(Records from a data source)

#[export] Instance rlc_service rnti : RlcService (rlc_of rnti).
Proof.
  intros st lcid buf st' b n H. unfold rlc_of, mac_rlc_data_req, call_rb in H. destruct (nr_rlc_manager_get_ue _ _) as [i m].
  destruct (ue_list m !! i) as [ue|]; [|done]. assert (Hnone : length buf = length buf /\ 0 <= 0 <= Z.of_nat (length buf)) by lia.
  destruct (channel_slot lcid) as [sl|]; [|by injection H as _ <- <-]. destruct (get_slot ue sl) as [rb|]; [|by injection H as _ <- <-].
  bind_ok H. bind_ok H. destruct x0 as [rb2 a]. bind_ok E0. destruct x0 as [[rb3 b3] n3]. injection E0 as <- <-. bind_ok H. injection H as _ <- <-.
  destruct (generate_bounded _ _ _ _ _ E1). done.
Qed.

(** The same with a list of the sizes that were offered. *)
Definition sized {St} (req : St -> Z -> list Z -> res (St * (list Z * Z)))
  : St * list nat -> Z -> list Z -> res (St * list nat * (list Z * Z)) :=
  fun s lcid buf => let* (s', x) := req (fst s) lcid buf in Ok ((s', snd s ++ [length buf]), x).

#[export] Instance sized_service {St} (req : St -> Z -> list Z -> res (St * (list Z * Z))) `{!RlcService req} : RlcService (sized req).
Proof. intros s lcid buf s' b n H. unfold sized in H. bind_ok H. destruct x as [s1 [b1 n1]]. injection H as _ <- <-. by eapply req_bounded. Qed.

(** What every request keeps, a block keeps. *)
Section Invariant.

Context {St : Type} (req : St -> Z -> list Z -> res (St * (list Z * Z))) (I : St -> Prop) (C : Z -> Prop).
Hypothesis keeps : forall s lcid buf s' x, C lcid -> I s -> req s lcid buf = Ok (s', x) -> I s'.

PROMPT
Each record, exactly as written, is to be printed again.

TASK SOLUTION
#[export] Instance rlc_service rnti : RlcService (rlc_of rnti).
Proof.
  intros st lcid buf st' b n H. unfold rlc_of, mac_rlc_data_req, call_rb in H. destruct (nr_rlc_manager_get_ue _ _) as [i m].
  destruct (ue_list m !! i) as [ue|]; [|done]. assert (Hnone : length buf = length buf /\ 0 <= 0 <= Z.of_nat (length buf)) by lia.
  destruct (channel_slot lcid) as [sl|]; [|by injection H as _ <- <-]. destruct (get_slot ue sl) as [rb|]; [|by injection H as _ <- <-].
  bind_ok H. bind_ok H. destruct x0 as [rb2 a]. bind_ok E0. destruct x0 as [[rb3 b3] n3]. injection E0 as <- <-. bind_ok H. injection H as _ <- <-.
  destruct (generate_bounded _ _ _ _ _ E1). done.
Qed.

(** The same with a list of the sizes that were offered. *)
Definition sized {St} (req : St -> Z -> list Z -> res (St * (list Z * Z)))
  : St * list nat -> Z -> list Z -> res (St * list nat * (list Z * Z)) :=
  fun s lcid buf => let* (s', x) := req (fst s) lcid buf in Ok ((s', snd s ++ [length buf]), x).

#[export] Instance sized_service {St} (req : St -> Z -> list Z -> res (St * (list Z * Z))) `{!RlcService req} : RlcService (sized req).
Proof. intros s lcid buf s' b n H. unfold sized in H. bind_ok H. destruct x as [s1 [b1 n1]]. injection H as _ <- <-. by eapply req_bounded. Qed.

(** What every request keeps, a block keeps. *)
Section Invariant.

Context {St : Type} (req : St -> Z -> list Z -> res (St * (list Z * Z))) (I : St -> Prop) (C : Z -> Prop).
Hypothesis keeps : forall s lcid buf s' x, C lcid -> I s -> req s lcid buf = Ok (s', x) -> I s'.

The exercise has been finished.